→ **THE TASK**
Output, word for word, the lines of this listing that fall between the line with "(** The requests" and the line with "EarthquakeMap.REFRESH_MS))) ++ before.", counting both of those lines, and no others.

→ **DATASET RECORDS**

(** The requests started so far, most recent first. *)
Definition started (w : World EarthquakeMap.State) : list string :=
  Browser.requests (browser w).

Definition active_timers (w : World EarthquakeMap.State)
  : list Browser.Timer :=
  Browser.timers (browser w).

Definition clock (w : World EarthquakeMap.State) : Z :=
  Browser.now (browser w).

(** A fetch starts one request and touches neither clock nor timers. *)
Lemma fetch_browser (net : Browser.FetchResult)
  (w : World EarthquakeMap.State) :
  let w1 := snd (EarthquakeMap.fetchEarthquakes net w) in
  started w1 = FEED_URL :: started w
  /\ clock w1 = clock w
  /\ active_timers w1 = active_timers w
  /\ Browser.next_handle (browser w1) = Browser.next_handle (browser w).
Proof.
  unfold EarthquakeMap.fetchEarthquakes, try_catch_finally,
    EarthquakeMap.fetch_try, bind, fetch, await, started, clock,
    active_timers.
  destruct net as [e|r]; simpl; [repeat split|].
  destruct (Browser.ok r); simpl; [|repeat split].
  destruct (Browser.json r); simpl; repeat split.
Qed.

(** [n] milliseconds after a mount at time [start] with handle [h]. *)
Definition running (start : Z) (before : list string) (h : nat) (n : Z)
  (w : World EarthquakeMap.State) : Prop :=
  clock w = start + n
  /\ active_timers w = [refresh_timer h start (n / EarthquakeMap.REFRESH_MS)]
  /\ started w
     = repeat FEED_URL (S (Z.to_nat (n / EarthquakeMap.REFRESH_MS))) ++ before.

---

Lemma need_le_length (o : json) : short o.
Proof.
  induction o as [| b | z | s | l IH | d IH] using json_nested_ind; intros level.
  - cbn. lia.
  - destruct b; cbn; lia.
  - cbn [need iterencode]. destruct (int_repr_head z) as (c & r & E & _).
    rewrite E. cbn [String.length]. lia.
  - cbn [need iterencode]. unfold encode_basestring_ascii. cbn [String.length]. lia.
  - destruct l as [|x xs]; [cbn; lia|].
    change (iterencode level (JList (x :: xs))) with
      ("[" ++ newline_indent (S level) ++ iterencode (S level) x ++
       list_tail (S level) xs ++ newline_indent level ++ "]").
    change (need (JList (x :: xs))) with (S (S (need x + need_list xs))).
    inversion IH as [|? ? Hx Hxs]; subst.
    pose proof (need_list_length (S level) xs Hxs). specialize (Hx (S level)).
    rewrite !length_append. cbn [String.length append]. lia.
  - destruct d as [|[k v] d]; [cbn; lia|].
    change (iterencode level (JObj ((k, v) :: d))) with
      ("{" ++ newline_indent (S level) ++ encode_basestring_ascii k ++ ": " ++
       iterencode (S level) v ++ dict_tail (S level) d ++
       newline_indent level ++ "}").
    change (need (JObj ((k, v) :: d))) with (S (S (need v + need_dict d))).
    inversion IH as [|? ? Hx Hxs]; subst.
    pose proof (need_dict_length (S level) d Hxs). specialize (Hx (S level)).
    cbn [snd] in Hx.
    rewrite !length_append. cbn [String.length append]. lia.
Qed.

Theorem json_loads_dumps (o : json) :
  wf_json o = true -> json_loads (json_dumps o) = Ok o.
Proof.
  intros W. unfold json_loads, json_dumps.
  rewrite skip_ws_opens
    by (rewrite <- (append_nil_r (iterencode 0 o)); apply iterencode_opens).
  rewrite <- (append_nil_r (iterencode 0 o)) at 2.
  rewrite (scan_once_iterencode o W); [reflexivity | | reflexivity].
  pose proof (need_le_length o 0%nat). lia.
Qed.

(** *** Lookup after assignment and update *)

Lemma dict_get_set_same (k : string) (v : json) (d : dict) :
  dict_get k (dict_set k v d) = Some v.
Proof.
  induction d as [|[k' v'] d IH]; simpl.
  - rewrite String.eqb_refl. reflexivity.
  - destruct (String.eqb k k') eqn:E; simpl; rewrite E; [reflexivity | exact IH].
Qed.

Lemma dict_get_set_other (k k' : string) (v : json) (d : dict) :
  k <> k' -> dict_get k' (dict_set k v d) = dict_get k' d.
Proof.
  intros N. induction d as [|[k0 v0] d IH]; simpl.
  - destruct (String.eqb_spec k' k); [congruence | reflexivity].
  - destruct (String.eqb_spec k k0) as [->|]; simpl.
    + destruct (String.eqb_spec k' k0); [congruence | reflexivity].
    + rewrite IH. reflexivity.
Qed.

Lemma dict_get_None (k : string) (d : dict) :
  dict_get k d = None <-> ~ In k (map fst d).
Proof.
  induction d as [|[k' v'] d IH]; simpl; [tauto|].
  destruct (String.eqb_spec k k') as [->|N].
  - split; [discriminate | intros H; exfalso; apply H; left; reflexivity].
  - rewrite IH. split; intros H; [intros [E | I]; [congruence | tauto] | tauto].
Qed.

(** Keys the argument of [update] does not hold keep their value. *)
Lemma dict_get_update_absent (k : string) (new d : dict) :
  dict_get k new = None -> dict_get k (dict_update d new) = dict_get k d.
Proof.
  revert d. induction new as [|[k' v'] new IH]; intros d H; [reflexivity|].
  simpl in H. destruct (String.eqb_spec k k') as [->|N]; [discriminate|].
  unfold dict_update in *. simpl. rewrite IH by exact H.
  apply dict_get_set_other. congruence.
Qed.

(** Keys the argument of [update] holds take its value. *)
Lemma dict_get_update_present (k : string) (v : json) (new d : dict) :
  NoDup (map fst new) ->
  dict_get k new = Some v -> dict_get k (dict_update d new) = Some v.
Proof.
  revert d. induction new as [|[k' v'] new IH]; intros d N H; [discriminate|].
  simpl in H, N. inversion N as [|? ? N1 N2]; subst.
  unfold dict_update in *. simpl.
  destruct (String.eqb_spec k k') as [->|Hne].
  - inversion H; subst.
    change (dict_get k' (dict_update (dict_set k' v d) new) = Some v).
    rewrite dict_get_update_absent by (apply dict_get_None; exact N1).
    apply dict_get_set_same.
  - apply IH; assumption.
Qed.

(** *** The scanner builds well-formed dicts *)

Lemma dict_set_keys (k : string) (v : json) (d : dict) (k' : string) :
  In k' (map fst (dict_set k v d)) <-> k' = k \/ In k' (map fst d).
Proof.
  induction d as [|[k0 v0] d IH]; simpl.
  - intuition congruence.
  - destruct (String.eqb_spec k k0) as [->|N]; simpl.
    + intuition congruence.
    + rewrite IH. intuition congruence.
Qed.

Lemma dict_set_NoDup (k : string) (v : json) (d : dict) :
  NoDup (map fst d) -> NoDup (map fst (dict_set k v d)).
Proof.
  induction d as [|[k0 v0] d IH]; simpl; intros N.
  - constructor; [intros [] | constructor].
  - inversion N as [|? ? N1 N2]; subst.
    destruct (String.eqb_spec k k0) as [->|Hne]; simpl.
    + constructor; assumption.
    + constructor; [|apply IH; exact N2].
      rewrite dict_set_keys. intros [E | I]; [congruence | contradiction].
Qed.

→ **TASK SOLUTION**
(** The requests started so far, most recent first. *)
Definition started (w : World EarthquakeMap.State) : list string :=
  Browser.requests (browser w).

Definition active_timers (w : World EarthquakeMap.State)
  : list Browser.Timer :=
  Browser.timers (browser w).

Definition clock (w : World EarthquakeMap.State) : Z :=
  Browser.now (browser w).

(** A fetch starts one request and touches neither clock nor timers. *)
Lemma fetch_browser (net : Browser.FetchResult)
  (w : World EarthquakeMap.State) :
  let w1 := snd (EarthquakeMap.fetchEarthquakes net w) in
  started w1 = FEED_URL :: started w
  /\ clock w1 = clock w
  /\ active_timers w1 = active_timers w
  /\ Browser.next_handle (browser w1) = Browser.next_handle (browser w).
Proof.
  unfold EarthquakeMap.fetchEarthquakes, try_catch_finally,
    EarthquakeMap.fetch_try, bind, fetch, await, started, clock,
    active_timers.
  destruct net as [e|r]; simpl; [repeat split|].
  destruct (Browser.ok r); simpl; [|repeat split].
  destruct (Browser.json r); simpl; repeat split.
Qed.

(** [n] milliseconds after a mount at time [start] with handle [h]. *)
Definition running (start : Z) (before : list string) (h : nat) (n : Z)
  (w : World EarthquakeMap.State) : Prop :=
  clock w = start + n
  /\ active_timers w = [refresh_timer h start (n / EarthquakeMap.REFRESH_MS)]
  /\ started w
     = repeat FEED_URL (S (Z.to_nat (n / EarthquakeMap.REFRESH_MS))) ++ before.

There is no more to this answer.